Creating an AD user account for a DHCP server - BlueCat Address Manager - 8.3.2

Address Manager Administration Guide

prodname
BlueCat Address Manager
version_custom
8.3.2

Create a user account for a managed DHCP server in Active Directory and edit the user account properties if necessary.

If you are creating a user account to map the service principal, you will need to use ADSI Edit to find the msDS-KeyVersionNumber attribute for the Windows AD user account created.
Note: The msDS-KeyVersionNumber is equal to the key version number (vno#) that is found when running Ktpass and is needed in Defining a DHCP service principal. For details about ADSI Edit, refer to http://technet.microsoft.com/en-us/library/cc773354(v=ws.10).aspx

To create a user account on Windows AD:

  1. Start the Server Manager.
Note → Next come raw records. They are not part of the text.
(** C27 On a control connection to a worker, whatever arrives: a stream is served only if
    the trust store held, when that stream arrived, the identity of the connection's
    certificate as an active orchestrator with the certificate's key; from the first
    stream that arrives after the pin is revoked, or cannot be read, nothing is served;
    and at any time at most sixteen streams are being served. *)
Theorem control_streams_pinned (local : LocalDevice) (tls : Tls) (d : PeerDB) (faulty : bool) (events : list ControlEvent) :
  let served := λ events, (serveRemoteConnection sha256 local tls d faulty events).1 in
  (∀ stream, stream ∈ served events → local_Role local = RoleWorker ∧ ∃ id key d' faulty',
    certified tls controlALPN key ∧ IDFromPublicKey sha256 key = Ok id ∧ StreamArrives stream d' faulty' false ∈ events ∧ pinned_in (id, key) d') ∧
  (∀ pre stream d' faulty' stopping post id key, events = pre ++ StreamArrives stream d' faulty' stopping :: post →
    certified tls controlALPN key → IDFromPublicKey sha256 key = Ok id → faulty' = true ∨ ¬ pinned_in (id, key) d' → served events = served pre) ∧
  (∀ pre post, events = pre ++ post → length (served pre) ≤ maximumControlStreams + length (filter (λ e, stream_end e = true) pre)).
Proof.
  intros served. unfold served, serveRemoteConnection. clear served.
  destruct (bool_decide (local_Role local = RoleWorker)) eqn:Er; simpl; [|split_and!; [by intros ? ?%elem_of_nil|done|intros; apply Nat.le_0_l]].
  reflect_bools. destruct (peerFromTLS sha256 tls controlALPN) as [[id key]|e] eqn:Et; [|split_and!; [by intros ? ?%elem_of_nil|done|intros; apply Nat.le_0_l]].
  destruct (activeOrchestrator _ _) eqn:Ea; simpl; [|split_and!; [by intros ? ?%elem_of_nil|done|intros; apply Nat.le_0_l]].
  apply peerFromTLS_ok in Et as [Hc Hid]. split_and!.
  - intros stream (d' & f' & Hin & Hp)%served_pinned. split; [done|]. by exists id, key, d', f'.
  - intros pre stream d' f' stopping post id' key' -> (_ & _ & ce & Hce & Hkey) Hid' Hno.
    destruct Hc as (_ & _ & ce' & Hce' & Hkey'). assert (key' = key) as -> by congruence. assert (id' = id) as -> by congruence.
    apply served_until, not_true_is_false. intros Ea'. destruct Hno as [->|Hno].
    + unfold activeOrchestrator, pin_of in Ea'. revert Ea'. by destruct (_ || _).
    + by apply activeOrchestrator_ok in Ea'.
  - intros pre post _. apply (served_bounded (id, key) pre 0), Nat.le_0_l.
Qed.
End Safety.

(** ** Witnesses *)

Definition prefix_sha : bytes → bytes := λ b, take 32 (b ++ replicate 32 "z"%char).
Definition endpoint_local (c : ascii) (role : string) : LocalDevice :=
  MkLocalDevice (match NewIdentity (H := ascii_case) prefix_sha (replicate 64 c) with Ok i => i | Err _ => MkIdentity "" [] [] end) "desk" role
    (str_of (replicate 26 "a"%char)).
Definition desk_orchestrator : LocalDevice := endpoint_local "o" RoleOrchestrator.
Definition desk_worker : LocalDevice := endpoint_local "w" RoleWorker.
Definition sample_certificate (c : ascii) : Certificate := MkCertificate (Some (replicate 32 c)) true true 0 100 true.
Definition sample_tls (c : ascii) (protocol : string) : Tls := MkTls VersionTLS13 protocol [sample_certificate c].
Definition sample_nonce (c : ascii) : bytes := replicate 32 c.
Definition context_exporter : Exporter := λ _ context n, Ok (take n (drop 20 context)).
Definition orchestrator_hello : PairingFrame := helloFrame desk_orchestrator (sample_nonce "1") (local_PresenceID desk_worker).
Definition worker_hello : PairingFrame := helloFrame desk_worker (sample_nonce "2") "".
(** A codec for the two hellos. *)
Definition hello_codec : Codec PairingFrame :=
  {| marshal f := Ok (bytes_of (if bool_decide ((he_expected_presence_id <$> GetHello f) = Some "") then "w" else "o"));
     unmarshal b := Ok (if bool_decide (b = bytes_of "w") then worker_hello else orchestrator_hello) |}.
Under Active Directory Users and Computers, add a user account.
  2. Enter the user name information for the managed DHCP server in the appropriate fields.
  3. Enter the service principal name in the User logon name field. Use the format DHCP/fully qualified domain name (DHCP/dhcp1.bcn.com) of the DHCP server to map a service principal name to the user account. This is the Kerberos name for the DHCP service.
    Note: Alternatively, you can run the ktpass command to map the service principal name to the user account.
  4. Enter the password for the account.
    Note: Make sure to select the User cannot change password and Password never expires options. If they are not selected, a service interruption will occur when the password expires.